Oftentimes, you will see that child go to one of the simplest activities that they’ve been doing for three years that they’ve been here, and what is that about, right? So we sit back and we look and we think, “Okay. Now, are they just being lazy?” But actually, no, they don’t realize it but they’re processing what they’ve just done subconsciously. Their bodies are just taking in, or even just relaxing from it. This is what we’re taking away. When we take away the arts, the drama, all of that, this is what we’re doing. It’s pressure upon pressure, upon pressure, upon pressure and pressure. Where’s the release? There’s no release, right? And that’s the other thing for families as well, you know, getting outside and playing, being inside and playing, going to different places and visiting different places. You know, they need to be moving their bodies. Their brains are not developing if they’re not moving their bodies.

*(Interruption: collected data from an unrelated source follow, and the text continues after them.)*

(** How a commit ends when no other task touches the jars between its begin and
    its finish.  The answer is the vault's.  After success, and after any error
    but an unavailable vault, the session is gone and the other sessions are as
    before; an unavailable vault leaves the jars exactly as before, so that the
    commit can be retried. *)
Theorem commit_refresh_outcome plugin id update s binding snapshot answer before committing w w' :
  commit_run plugin id update s binding snapshot answer before committing w →
  other_tasks committing w = (committing, w') →
  (commit_refresh plugin id update s).1 = map_err map_port_error answer ∧
  ps_jars (commit_refresh plugin id update s).2 =
    if retryable answer then before
    else mkTemporaryCookieJars (delete id (jars_sessions before)) (jars_poisoned before).
Proof.
  intros Hrun Ho. destruct (commit_refresh_run _ _ _ _ _ _ _ _ _ _ _ _ Hrun Ho) as [-> ->].
  destruct Hrun as (s1 & d & clock & w1 & w2 & _ & _ & _ & _ & Hbegin & _).
  destruct (finish_after_begin _ _ _ _ _ _ _ Hbegin) as [Ht Hf].
  destruct answer as [metadata|[]]; cbn [retryable]; by rewrite ?Hf, ?Ht.
Qed.

(** Opening a jar drops the sessions that have expired. *)
Lemma jar_create_drops clock draws b ttl jars id :
  jars_poisoned jars = false → ttl ≤ MAX_SESSION_TTL → id ∉ mkCookieJarSessionId <$> draws →
  (∀ x, jars_sessions jars !! id = Some x → session_expires_at x ≤ instant_now clock) →
  let after := (jar_create clock draws b ttl jars).2 in
  jars_poisoned after = false ∧ jars_sessions after !! id = None.
Proof.
  intros Hp Httl Hfresh Hexp. cbv zeta. unfold jar_create, create_with_store.
  destruct (_ >? _) eqn:Et; bool_prop; [lia|]. rewrite jar_bind_eq. unfold lock_sessions.
  rewrite Hp, jar_bind_eq. unfold set_sessions at 1. rewrite Hp. set (live := filter _ _).
  assert (live !! id = None) as Hlive.
  { apply map_lookup_filter_None. destruct (jars_sessions jars !! id) as [x|] eqn:Hx; [|by left].
    right. intros y [= <-] Hlt. specialize (Hexp x eq_refl). lia. }
  destruct (_ >=? _); [done|]. rewrite jar_lift_bind.
  destruct (fresh_id draws live) as [id'|] eqn:Hid; [|done]. simpl. split; [done|].
  rewrite lookup_insert_ne; [done|]. intros ->. apply Hfresh. unfold fresh_id in Hid.
  destruct (List.find _ draws) as [u|] eqn:Hf; [|done]. simpl in Hid. injection Hid as <-.
  apply find_some in Hf as [Hin _]. apply list_elem_of_fmap. exists u.
  split; [done|by apply list_elem_of_In].
Qed.

(** A commit that succeeded in the vault is reported as a missing jar when the
    session expires while the vault works and another task opens a jar in the
    meantime, which drops expired sessions. *)
Theorem commit_refresh_lost_session plugin id update s binding snapshot metadata before committing w
    later draws b ttl w' :
  commit_run plugin id update s binding snapshot (Ok metadata) before committing w →
  other_tasks committing w = ((jar_create later draws b ttl committing).2, w') →
  ttl ≤ MAX_SESSION_TTL → id ∉ mkCookieJarSessionId <$> draws →
  (∀ x, jars_sessions committing !! id = Some x → session_expires_at x ≤ instant_now later) →
  (commit_refresh plugin id update s).1 = Err ProxyJarNotFound.
Proof.
  intros Hrun Ho Httl Hfresh Hexp.
  destruct (commit_refresh_run _ _ _ _ _ _ _ _ _ _ _ _ Hrun Ho) as [-> _].
  destruct Hrun as (s1 & d & clock & w1 & w2 & _ & _ & _ & _ & Hbegin & _).
  apply begin_refresh_commit_Ok in Hbegin as (_ & x & _ & ->).
  destruct (jar_create_drops later draws b ttl _ id (eq_refl : jars_poisoned
    (mkTemporaryCookieJars (<[id := with_state x SessionCommitting]> (jars_sessions before)) false)
    = false) Httl Hfresh Hexp) as [Hp Hnone].
  by rewrite finish_refresh_eq, Hnone.
Qed.
End proxy_properties.

(** * The environments of an exchange with credentials

    A relation that every call an exchange makes to the environment respects
    relates the environments of all the states an exchange goes through.  Components that
    implement the environment use it to carry their invariants to the proxy. *)

Section reach.
Context {U : UrlLib} {H : HeaderLib} {G : Gzip} {C : CookieLib} {W : Type} {E : CredentialEnv W}.
Implicit Types s : ProxyState W.

Record env_respects (R : relation W) : Prop := {
  env_respects_world : world_respects R;
  env_respects_clock : respects R env_clock;
  env_respects_open id : respects R (open_current id);
  env_respects_grant plugin_id id scope : respects R (active_grant plugin_id id scope);
  env_respects_others jars : respects R (other_tasks jars);
}.

Context (R : relation W) `{!PreOrder R} (HE : env_respects R).

(** The relation on the service's states. *)
Definition env_related : relation (ProxyState W) := λ s s', R (ps_env s) (ps_env s').
Global Instance env_related_preorder : PreOrder env_related.
Proof.
  split; [by intros s; unfold env_related|]. intros s1 s2 s3 H1 H2. unfold env_related in *.
  by etrans.
Qed.

Lemma respects_env_call {A} (f : W → A * W) : respects R f → respects env_related (env_call f).
Proof.
  intros Hf s. unfold env_call, env_related. specialize (Hf (ps_env s)).
  by destruct (f (ps_env s)).
Qed.

Lemma proxy_world_respects : world_respects env_related.
Proof.
  destruct (env_respects_world _ HE). split; intros; try by apply respects_env_call.
Qed.

Lemma respects_svc_ret {A} (a : A) : respects env_related (mret a : Svc W A).
Proof. intros s. by unfold env_related. Qed.
Lemma respects_svc_lift {A} (r : result CredentialProxyError A) :
  respects env_related (svc_lift r : Svc W A).
Proof. intros s. by unfold env_related. Qed.
Lemma respects_svc_env {A} (f : W → A * W) : respects R f → respects env_related (svc_env f).
Proof.
  intros Hf s. pose proof (respects_env_call f Hf s) as Hc. unfold svc_env.
  by destruct (env_call f s).
Qed.
Lemma respects_svc_jar {A} (op : Jar A) : respects env_related (svc_jar op).
Proof.
  intros s. unfold svc_jar, jar_call, env_related.
  pose proof (env_respects_others _ HE (ps_jars s) (ps_env s)) as Ho.
  destruct (other_tasks (ps_jars s) (ps_env s)) as [jars w]. by destruct (op jars).
Qed.
Lemma respects_svc_bind {A B} (m : Svc W A) (f : A → Svc W B) :
  respects env_related m → (∀ a, respects env_related (f a)) → respects env_related (m ≫= f).
Proof.
  intros Hm Hf s. unfold mbind, Svc_bind. specialize (Hm s). destruct (m s) as [[a|e] s1]; [|done].
  etrans; [exact Hm|apply Hf].
Qed.
Lemma respects_or_reject {A} (m : Svc W A) : respects env_related m → respects env_related (or_reject m).
Proof.
  intros Hm s. specialize (Hm s). unfold or_reject, reject. by destruct (m s) as [[a|e] s1].
Qed.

So instead of having the child sit in front of TV, go outside, go for a walk, talk about what you see out there, build vocabulary by the things that you see outside. But the play and the art, the painting, the drawing, all of that is pressure release as well as expression. This is what we’re taking away and so the pressure is just compounding in. What do you get then? You get depressed adolescence, right? And it’s not necessary. I mean, these children are gonna live until they’re 80, 90 years old, and we’re putting so much on their first 20 years, what are we creating?
Dr. Linnea: Or they develop ADHD.
Sharon: Right. Or anything. I mean any…
Dr. Linnea: And need medication.
Sharon: There’s so many different ways that…and yeah, and then we’re giving medication, and what’s that doing to them physically, right?